BEGIN DATA SHOWN

(* ===== verification/ControlWiring.v ===== *)
(** * Wiring inputs to outputs

    The connections of the strategy brick as a list of pairs, newest first,
    and how the lists in memory represent it: behind every output and every
    entry of the main directory the inputs connected to it, in that order, and
    behind every output structure the input structures. *)

From S2P Require Import Prelude CLib Common Cells ControlSimple.
Open Scope Z_scope.

Section wiring.
Context {W : Type} (loaders : list loader_t).
Abbreviation state := (control_state W).
Implicit Types (s : state) (o i p : obj) (D : list obj) (P : obj -> Prop) (L : list (obj * obj)).

(** ** Steps *)

Lemma bind_ok {A B} (p : control (W := W) A) (k : A -> control B) s a s' :
  p s = Ok (a, s') -> (p ≫= k) s = k a s'.
Proof. intros H. unfold mbind, control_bind. by rewrite H. Qed.

Lemma bind_assoc {A B C} (p : control (W := W) A) (k : A -> control B) (k' : B -> control C) s :
  ((p ≫= k) ≫= k') s = (p ≫= (fun a => k a ≫= k')) s.
Proof. unfold mbind, control_bind. by destruct (p s) as [[]|]. Qed.

Lemma read_ok s c v : mem s !! c = Some v -> read c s = Ok (v, s).
Proof. intros H. unfold read, get, lift, mbind, control_bind. by rewrite (load_some _ _ _ H). Qed.

Lemma the_ok {A} (v : option A) (a : A) s : v = Some a -> the v s = Ok (a, s).
Proof. by intros ->. Qed.

Lemma lift_ok {A} (c : cres A) (a : A) s : c = Ok a -> lift c s = Ok (a, s).
Proof. by intros ->. Qed.

Definition put_cell (c : cell) (v : option obj) (s : state) : state := s <| mem := <[c := v]> (mem s) |>.

Lemma write_ok s c v : is_Some (mem s !! c) -> write c v s = Ok (tt, put_cell c v s).
Proof. intros H. unfold write, get, lift, mbind, control_bind. by rewrite (store_some _ _ _ H). Qed.

Lemma header_ok s o h : headers s !! o = Some h -> header o s = Ok (h, s).
Proof. intros H. unfold header, get, mbind, control_bind. by rewrite H. Qed.

Lemma brick_at_ok s b h : bricks s !! b = Some h -> brick_at b s = Ok (h, s).
Proof. intros H. unfold brick_at, get, mbind, control_bind. by rewrite H. Qed.

(** The table entry of a connector, and the structure behind it *)
Definition lc_at (r : nat * nat) : option load_conn_t := loaders !! r.1 ≫= (fun l => ld_conns l !! r.2).
Definition lc_of s o : option load_conn_t := headers s !! o ≫= (fun h => load_conn h ≫= lc_at).
Definition inst_of s o : option obj := headers s !! o ≫= instance.

Lemma conn_entry_ok s ld k lc : lc_at (ld, k) = Some lc -> conn_entry loaders ld k s = Ok (lc, s).
Proof.
  unfold lc_at. simpl. destruct (loaders !! ld) as [l|] eqn:Hl; simpl; [|done]. intros H.
  unfold conn_entry, mbind, control_bind. rewrite Hl. simpl. by rewrite H.
Qed.

Lemma lc_of_inv s o lc : lc_of s o = Some lc -> exists h ld k, headers s !! o = Some h /\ load_conn h = Some (ld, k) /\ lc_at (ld, k) = Some lc.
Proof.
  unfold lc_of. destruct (headers s !! o) as [h|]; simpl; [|done].
  destruct (load_conn h) as [[ld k]|] eqn:Hr; simpl; [|done]. eauto 8.
Qed.

Lemma load_conn_of_ok s o lc : lc_of s o = Some lc -> load_conn_of loaders o s = Ok (lc, s).
Proof.
  intros (h & ld & k & Hh & Hr & Hlc)%lc_of_inv. unfold load_conn_of.
  rewrite (bind_ok _ _ _ _ _ (header_ok _ _ _ Hh)), Hr. by apply conn_entry_ok.
Qed.

Definition is_input s o : Prop := exists lc, lc_of s o = Some lc /\ l_type lc = false.
Definition is_output s o : Prop := exists lc, lc_of s o = Some lc /\ l_type lc = true.

Lemma not_both s o : is_input s o -> is_output s o -> False.
Proof. intros (lc & H & Ht) (lc' & H' & Ht'). congruence. Qed.

(** ** Connections as a list of pairs *)

Definition target L i : option obj := snd <$> List.find (fun x => bool_decide (x.1 = i)) L.
Definition sources L o : list obj := fst <$> filter (fun x => x.2 = o) L.
Definition cut L i : list (obj * obj) := filter (fun x => x.1 <> i) L.

(** The input structures connected to an output structure *)
Definition rev_sources s L p : list obj :=
  omap (fun x => if decide (inst_of s x.2 = Some p) then inst_of s x.1 else None) L.

Lemma target_cons L i o j : target ((i, o) :: L) j = if decide (i = j) then Some o else target L j.
Proof. unfold target. simpl. case_bool_decide; by case_decide. Qed.

Lemma target_Some L i o : NoDup L.*1 -> target L i = Some o <-> (i, o) ∈ L.
Proof.
  induction L as [|[j q] L IH]; intros Hn; simpl in Hn; [split; [done|by intros ?%not_elem_of_nil]|].
  apply NoDup_cons in Hn as [Hj Hn]. rewrite target_cons, elem_of_cons. case_decide as Hd.
  - subst. split; [intros [= ->]; by left|]. intros [[= ->]|Hin]; [done|].
    exfalso. apply Hj. apply list_elem_of_fmap. by exists (i, o).
  - rewrite IH by done. split; [by right|]. intros [[= -> ->]|]; done.
Qed.

Lemma target_None L i : target L i = None <-> i ∉ L.*1.
Proof.
  induction L as [|[j q] L IH]; [split; [intros _; apply not_elem_of_nil|done]|].
  rewrite target_cons. simpl. rewrite not_elem_of_cons, <- IH. case_decide; naive_solver.
Qed.

Lemma sources_cons L i o q : sources ((i, o) :: L) q = if decide (o = q) then i :: sources L q else sources L q.
Proof. unfold sources. rewrite filter_cons. simpl. by repeat case_decide. Qed.

Lemma elem_of_sources L i o : i ∈ sources L o <-> (i, o) ∈ L.
Proof.
  unfold sources. rewrite list_elem_of_fmap. setoid_rewrite list_elem_of_filter. split.
  - intros ([j q] & -> & Hq & Hin). simpl in *. by subst.
  - intros H. by exists (i, o).
Qed.

Lemma sources_sublist L o : sublist (sources L o) L.*1.
Proof. unfold sources. apply fmap_sublist, sublist_filter. Qed.

Lemma sources_NoDup L o : NoDup L.*1 -> NoDup (sources L o).
Proof. intros H. eapply sublist_NoDup; [done|apply sources_sublist]. Qed.

Lemma cut_not_in L i : i ∉ L.*1 -> cut L i = L.
Proof.
  induction L as [|[j q] L IH]; intros H; [done|]. unfold cut in *. simpl in H.
  apply not_elem_of_cons in H as [Hj H]. rewrite filter_cons, decide_True by (simpl; congruence). f_equal. by apply IH.
Qed.

Lemma sources_cut L i o : sources (cut L i) o = filter (fun x => x <> i) (sources L o).
Proof.
  induction L as [|[j q] L IH]; [done|]. unfold cut in *. rewrite filter_cons. simpl. rewrite sources_cons.
  destruct (decide (j = i)) as [->|Hj].
  - rewrite (decide_False (P := i <> i)) by tauto. rewrite IH. case_decide; [|done].
    rewrite filter_cons, decide_False by tauto. done.
  - rewrite (decide_True (P := j <> i)) by done. rewrite sources_cons, IH. case_decide; [|done].
    by rewrite filter_cons, decide_True.
Qed.

Lemma target_cut L i j : target (cut L i) j = if decide (j = i) then None else target L j.
Proof.
  induction L as [|[k q] L IH]; [by case_decide|]. unfold cut in *. rewrite filter_cons. simpl.
  destruct (decide (k = i)) as [->|Hk].
  - rewrite (decide_False (P := i <> i)) by tauto. rewrite IH, target_cons. by repeat case_decide; subst.
  - rewrite (decide_True (P := k <> i)) by done. rewrite !target_cons, IH. repeat case_decide; subst; done.
Qed.
(* ===== verification/ControlBricks.v ===== *)
(** * Creating bricks

    [new_brick], [create_brick] and [$instbrick]: a brick with the connectors
    of its static inputs, its inner wires, and its place in the hash table. *)

From S2P Require Import Prelude CLib Common Cells ControlSimple ControlWiring ControlState ControlFrame ControlOps ControlCreate.
Open Scope Z_scope.

(** ** The cells of a brick *)

Definition of_brick (b : nat) (o : obj) : Prop :=
  match o with Brick x | Slot x _ | Part x _ _ | Inner x _ => x = b | _ => False end.
#[export] Instance of_brick_dec b o : Decision (of_brick b o).
Proof. destruct o; simpl; apply _. Defined.

Lemma elem_of_indices k a n : k ∈ indices a n <-> a <= k < a + Z.of_nat n.
Proof.
  revert a. induction n as [|n IH]; intros a; cbn [indices]; [split; [by intros ?%not_elem_of_nil|lia]|].
  rewrite elem_of_cons, IH. lia.
Qed.

Lemma elem_of_part_cells b l i c : c ∈ part_cells b l i <->
  exists j lc k, l !! j = Some lc /\ 0 <= k < l_count lc /\ c ∈ inst_cells (l_type lc) (Part b (i + j) k).
Proof.
  revert i. induction l as [|lc l IH]; intros i; cbn [part_cells].
  - split; [by intros ?%not_elem_of_nil|by intros (j & lc & k & ? & _)].
  - rewrite elem_of_app, IH, list_elem_of_In, in_concat. setoid_rewrite <- list_elem_of_In. split.
    + intros [(x & Hx & Hc)|(j & lc' & k & Hj & Hk & Hc)].
      * apply list_elem_of_fmap in Hx as (k & -> & Hk%elem_of_indices). exists 0%nat, lc, k. rewrite Nat.add_0_r. split; [done|]. split; [lia|done].
      * exists (S j), lc', k. by rewrite <- Nat.add_succ_comm.
    + intros ([|j] & lc' & k & Hj & Hk & Hc).
      * injection Hj as <-. left. rewrite Nat.add_0_r in Hc. eexists. split; [|exact Hc]. apply list_elem_of_fmap. exists k.
        split; [done|]. apply elem_of_indices. lia.
      * right. exists j, lc', k. by rewrite <- Nat.add_succ_comm in Hc.
Qed.

Lemma inst_cells_obj type p c : c ∈ inst_cells type p -> c.2 = p.
Proof. unfold inst_cells. destruct type; set_solver. Qed.

Lemma elem_of_brick_cells b l c : c ∈ brick_cells b l <->
  c ∈ [(HashNext, Brick b); (Connectors, Brick b); (Last, Brick b)] \/
  (exists j, (j < ld_totalcount l)%nat /\ c ∈ header_cells (Slot b j)) \/
  (exists j lc k, ld_conns l !! j = Some lc /\ 0 <= k < l_count lc /\ c ∈ inst_cells (l_type lc) (Part b j k)) \/
  (exists m, (m < length (ld_wires l))%nat /\ c ∈ inst_cells false (Inner b m)).
Proof.
  unfold brick_cells. rewrite !elem_of_app, elem_of_part_cells.
  assert (forall (f : nat -> list cell) n, c ∈ concat (f <$> seq 0 n) <-> exists j, (j < n)%nat /\ c ∈ f j) as Hseq.
  { intros f n. rewrite list_elem_of_In, in_concat. setoid_rewrite <- list_elem_of_In. split.
    - intros (x & (j & -> & Hj%elem_of_seq)%list_elem_of_fmap & Hc). exists j. split; [lia|done].
    - intros (j & Hj & Hc). exists (f j). split; [|done]. apply list_elem_of_fmap. exists j. split; [done|]. apply elem_of_seq. lia. }
  rewrite !Hseq. done.
Qed.
Lemma NoDup_omap {A A'} (f : A -> option A') (l : list A) : NoDup l ->
  (forall x y z, x ∈ l -> y ∈ l -> f x = Some z -> f y = Some z -> x = y) -> NoDup (omap f l).
Proof.
  induction 1 as [|x l Hx Hl IH]; intros Hf; [constructor|]. cbn [omap list_omap].
  assert (NoDup (omap f l)) as Hn by (apply IH; intros y1 y2 z ??; apply Hf; by right).
  destruct (f x) as [z|] eqn:Hz; [|done]. apply NoDup_cons. split; [|done]. intros (y & Hy & Hfy)%list_elem_of_omap.
  apply Hx. assert (x = y) as ->; [|done]. apply (Hf x y z); [by left|by right|done|done].
Qed.

(** All strings of the brick, in the order in which they are freed *)
Lemma dying_start s root B C L b p : core_ok loaders s root B C L -> b ∈ B -> b <> root -> brick_param s b = Some p ->
  dying s root B C L b (omap (out_param s) (C b) ++ (omap (in_param s) (C b) ++ [p])).
Proof.
  intros [H1 H2 H3 H4 H5 H6 H7] Hb Hr Hp.
  assert (forall o q, out_param s o = Some q -> param_of s o = Some q /\ exists lc, lc_of loaders s o = Some lc /\ l_type lc = true) as Hout.
  { intros o q. unfold out_param. destruct (lc_of loaders s o) as [lc|]; [|done]. destruct (l_type lc) eqn:Ht; [|done]. eauto. }
  assert (forall o q, in_param s o = Some q -> param_of s o = Some q /\ exists lc, lc_of loaders s o = Some lc /\ l_type lc = false) as Hin.
  { intros o q. unfold in_param. destruct (lc_of loaders s o) as [lc|]; [|done]. destruct (l_type lc) eqn:Ht; [done|]. eauto. }
  assert (forall x y q, x ∈ C b -> y ∈ C b -> param_of s x = Some q -> param_of s y = Some q -> x = y) as Hinj.
  { intros x y q Hx Hy. by apply (s_conns _ _ _ _ H5 b b). }
  assert (forall o, o ∈ C b -> param_of s o = Some p -> False) as Hnp.
  { intros o Ho Hop. apply (s_apart _ _ _ _ H5 b b o Hb Hb Hr Hr Ho); [eauto|congruence]. }
  split; try done.
  - eapply strings_sub; [exact H5|]. intros x. rewrite elem_of_rem. tauto.
  - apply NoDup_app. split; [|split].
    + apply NoDup_omap; [by apply H2|]. intros x y q Hx Hy [Hxq _]%Hout [Hyq _]%Hout. by eapply Hinj.
    + intros q (x & Hx & Hxq)%list_elem_of_omap [(y & Hy & Hyq)%list_elem_of_omap| ->%list_elem_of_singleton]%elem_of_app.
      * apply Hout in Hxq as (Hxq & lc & Hlc & Ht). apply Hin in Hyq as (Hyq & lc' & Hlc' & Ht').
        assert (x = y) as -> by by eapply Hinj. congruence.
      * apply Hout in Hxq as (Hxq & _). by eapply Hnp.
    + apply NoDup_app. split; [|split; [|apply NoDup_singleton]].
      * apply NoDup_omap; [by apply H2|]. intros x y q Hx Hy [Hxq _]%Hin [Hyq _]%Hin. by eapply Hinj.
      * intros q (x & Hx & [Hxq _]%Hin)%list_elem_of_omap ->%list_elem_of_singleton. by eapply Hnp.
  - assert (forall o q, o ∈ C b -> param_of s o = Some q -> on_heap s q /\ unused s root (rem b B) C q) as Hconn.
    { intros o q Ho Hq. split; [by apply (s_conn _ _ _ _ H5 b o)|]. intros x [Hx Hxb]%elem_of_rem Hxr. split.
      - rewrite <- Hq. intros E. apply (s_apart _ _ _ _ H5 b x o Hb Hx Hr Hxr Ho); [eauto|congruence].
      - intros y Hy Hyq. assert (o = y) as -> by by eapply (s_conns _ _ _ _ H5 b x). apply Hxb. by eapply conns_disjoint. }
    intros q [(x & Hx & [Hxq _]%Hout)%list_elem_of_omap|[(x & Hx & [Hxq _]%Hin)%list_elem_of_omap| ->%list_elem_of_singleton]%elem_of_app]%elem_of_app;
      [by eapply Hconn|by eapply Hconn|].
    split.
    + destruct (s_brick _ _ _ _ H5 b Hb Hr) as (q & Hq & Hqh). assert (q = p) as -> by congruence. done.
    + intros x [Hx Hxb]%elem_of_rem Hxr. split.
      * intros E. apply Hxb. apply (s_bricks _ _ _ _ H5); try done. congruence.
      * intros o Ho E. apply (s_apart _ _ _ _ H5 x b o Hx Hb Hxr Hr Ho); [eauto|congruence].
Qed.

Lemma delete_brick_run s root B C L b param : control_ok loaders s root B C L -> b ∈ B -> b <> root ->
  match used_output s C L b with
  | Some _ => delete_brick loaders code b param s = Ok (false, s)
  | None => exists s', delete_brick loaders code b param s = Ok (true, s') /\
      control_ok loaders s' root (rem b B) C (filter (fun x => x.1 ∉ C b) L) /\
      (forall o, ~ of_brick b o -> lc_of loaders s' o = lc_of loaders s o) /\ (forall x, x <> b -> bricks s' !! x = bricks s !! x)
  end.
Proof.
  intros H Hb Hr. pose proof H as [Hc Hh Hi]. pose proof Hc as [H1 H2 H3 H4 H5 H6 H7].
  destruct (brick_present _ _ _ _ H1 Hb) as (bh & ld & l & Hbh & Hld & Hl).
  assert (exists v, mem s !! (HashNext, Brick b) = Some v) as [v Hv].
  { eapply seg_cells; [apply (b_bucket _ _ Hh (bucket_ix (addr bh)) (bucket_lt _))|]. apply list_elem_of_fmap. exists b. split; [done|].
    apply list_elem_of_filter. split; [|done]. unfold in_bucket, addr_of. by rewrite Hbh. }
  destruct (hash_unlink s B b bh v Hh (b_nodup _ _ _ H1) Hb Hbh Hv) as (Hcf & Hcs & Hfind & Hh1). set (c := cell_before _ _ _ _) in *.
  unfold delete_brick. rewrite (bind_ok _ _ _ _ _ (brick_at_ok _ _ _ Hbh)). erewrite bind_ok by done.
  erewrite bind_ok by (by apply lift_ok). cbv iota.
  assert (search (Connectors, Brick b) ConnNext (in_use loaders) s = Ok (used_output s C L b, s)) as Hsearch.
  { unfold search. erewrite find_in_seg; [done|by apply (c_seg _ _ _ H2)|by apply (c_nodup _ _ _ H2)|]. intros o Ho. by eapply in_use_ok. }
  rewrite (bind_ok _ _ _ _ _ Hsearch). destruct (used_output s C L b) as [u|] eqn:Hu; [done|].
  rewrite (bind_ok _ _ _ _ _ (read_ok _ _ _ Hv)). erewrite bind_ok by (by apply write_ok). set (s1 := put_cell c v s) in *.
  rewrite (bind_ok _ _ _ _ _ (the_ok _ _ _ Hld)), (bind_ok _ _ _ _ _ (the_ok _ _ _ Hl)). erewrite bind_ok by done. erewrite bind_ok by done.
  match goal with |- context [lift (elements_of (mem ?x) _ _)] => set (s2 := x) in * end.
  assert (core_ok loaders s1 root B C L) as Hc1.
  { eapply core_hashed; [exact Hc|done..| | |done|done].
    - intros c' Hc'. change (mem s1) with (<[c := v]> (mem s)). rewrite lookup_insert_ne; [done|]. intros <-. done.
    - intros c' Hc'. change (mem s1) with (<[c := v]> (mem s)) in Hc'. apply lookup_insert_is_Some in Hc' as [<-|[_ Hc']]; done. }
  assert (same_data s1 s2) as Hsd by done.
  destruct (s_brick _ _ _ _ H5 b Hb Hr) as (p & Hp & _). assert (b_param bh = Some p) as Hbp by (unfold brick_param in Hp; by rewrite Hbh in Hp).
  pose proof (dying_world _ _ _ _ _ _ _ _ (dying_start s1 root B C L b p Hc1 Hb Hr Hp) Hsd) as Hd2.
  pose proof (c_nodup _ _ _ H2 b Hb) as Hnd.
  erewrite bind_ok by (apply lift_ok, elements_of_seg; [apply (c_seg _ _ _ (dy_conns _ _ _ _ _ _ _ Hd2)); done|done]).
  assert (forall o, o ∈ C b -> is_Some (param_of s o) -> param_of s o <> b_param bh) as Hap.
  { intros o Ho Hpo E. apply (s_apart _ _ _ _ H5 b b o Hb Hb Hr Hr Ho Hpo). unfold brick_param. by rewrite Hbh. }
  assert (forall o, o ∈ C b -> is_output loaders s o -> sources L o = []) as Hsrc.
  { intros o Ho (lc & Hlc & Ht). unfold used_output in Hu. apply list_elem_of_In in Ho. apply (find_none _ _ Hu) in Ho.
    unfold output_used in Ho. rewrite Hlc, Ht in Ho. simpl in Ho. apply bool_decide_eq_false in Ho. destruct (sources L o); [done|]. exfalso. by apply Ho. }
  change (omap (out_param s1) (C b)) with (omap (out_param s2) (C b)) in Hd2. change (omap (in_param s1) (C b)) with (omap (in_param s2) (C b)) in Hd2.
  destruct (exit_outputs_run s2 root B C L b bh param (C b) _ Hd2 Hb Hnd) as (s3 & Hrun3 & Hd3 & (E1 & E2 & E3 & E4)); [done|exact Hsrc|exact Hap|].
  rewrite (bind_ok _ _ _ _ _ Hrun3).
  assert (omap (in_param s2) (C b) = omap (in_param s3) (C b)) as Heq.
  { apply omap_same. intros o Ho. unfold in_param. rewrite E1. destruct (lc_of loaders s2 o) as [lc|] eqn:Hlc; [|done].
    destruct (l_type lc) eqn:Ht; [done|]. unfold param_of. rewrite E2; [done|]. by exists lc. }
  rewrite Heq in Hd3.
  destruct (exit_inputs_run s3 root B C L b bh (C b) [p] Hd3 Hb Hnd) as (s4 & Hrun4 & Hd4 & F1 & F2 & F3); [done| |].
  { intros o Ho Hpo Hin. assert (is_input loaders s2 o) as Hin2 by (unfold is_input in *; by rewrite <- E1).
    unfold param_of in *. rewrite E2 in * by done. by apply (Hap o). }
  rewrite (bind_ok _ _ _ _ _ Hrun4), (bind_ok _ _ _ _ _ (the_ok _ _ _ Hbp)).
  destruct (dying_free _ _ _ _ _ _ _ _ Hd4) as (s5 & Hrun5 & Hd5 & G1 & G2 & G3). rewrite (bind_ok _ _ _ _ _ Hrun5). erewrite bind_ok by done.
  assert (bricks s5 = bricks s) as Hb5 by (rewrite G2, F2, E3; done).
  assert (forall i o, (i, o) ∈ filter (fun x => x.1 ∉ C b) L -> i ∉ C b /\ o ∉ C b) as Hends.
  { intros i o [Hib Hio]%list_elem_of_filter. split; [done|]. intros Hob. simpl in Hib.
    assert (i ∈ sources L o) as Hsi by by apply elem_of_sources. rewrite Hsrc in Hsi; [by apply not_elem_of_nil in Hsi|done|].
    destruct (k_link _ _ _ _ (w_links _ _ _ _ _ H4) _ _ Hio) as (_ & _ & [[_ Hout]|(e & -> & _)]); [done|].
    exfalso. destruct (conn_facts _ _ _ _ _ _ H3 Hb Hob) as (_ & _ & _ & Hne). by apply (Hne e). }
  exists (free_brick b l s5). split; [done|]. split.
  - apply (gone_control s5 root B C _ b l Hd5 Hb Hends).
    + eapply hash_keep; [exact Hh1|exact Hb5|]. intros [f x] Hf _. apply list_elem_of_singleton in Hf. simpl in Hf. subst f. rewrite G3, F3, E4. done.
    + eapply inputs_keep; [exact Hi|exact Hb5].
  - split; [|intros x Hx; simpl; rewrite lookup_delete_ne by done; by rewrite Hb5].
    intros o Ho. rewrite (proj1 (gone_facts s5 root B C _ b l Hd5 Hb Hends o Ho)). unfold lc_of at 1. rewrite G1, F1. exact (E1 o).
Qed.

(** [$deinstbrick] *)
Lemma deinstbrick_op s root B C L a param : control_ok loaders s root B C L -> brick_with s B (log_addr a) <> Some root ->
  (exists a', op_deinstbrick loaders code a param s = Ok (a', s) /\
    (log_addr a = 0 \/ brick_with s B (log_addr a) = None \/
     exists b o, brick_with s B (log_addr a) = Some b /\ used_output s C L b = Some o)) \/
  exists b s', brick_with s B (log_addr a) = Some b /\ used_output s C L b = None /\
    op_deinstbrick loaders code a param s = Ok (a <| success := true |>, s') /\
    control_ok loaders s' root (rem b B) C (filter (fun x => x.1 ∉ C b) L).
Proof.
  intros H Hr. pose proof (k_core _ _ _ _ _ _ H) as Hc. unfold op_deinstbrick.
  destruct (Z.eqb_spec (log_addr a) 0) as [Hz|Hz]; [left; exists a; auto|].
  rewrite (bind_ok _ _ _ _ _ (find_brick_hash_ok _ _ _ _ (k_bricks _ _ _ _ _ _ Hc) (k_hash _ _ _ _ _ _ H))).
  destruct (brick_with s B (log_addr a)) as [b|] eqn:Hbw; [|left; exists a; auto]. destruct (brick_with_in _ _ _ _ Hbw) as [Hb _].
  assert (b <> root) as Hbr by congruence. pose proof (delete_brick_run s root B C L b param H Hb Hbr) as Hrun.
  destruct (used_output s C L b) as [o|] eqn:Hu.
  - rewrite (bind_ok _ _ _ _ _ Hrun). left. eexists. split; [done|]. right. right. eauto.
  - destruct Hrun as (s' & Hrun & Hok & _). rewrite (bind_ok _ _ _ _ _ Hrun). right. exists b, s'. done.
Qed.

END DATA SHOWN

EXERCISE PROMPT:
Each line above that contains "Hsrc" counts once; report the total of such lines and nothing more.

SOLUTION TO THIS TASK:
3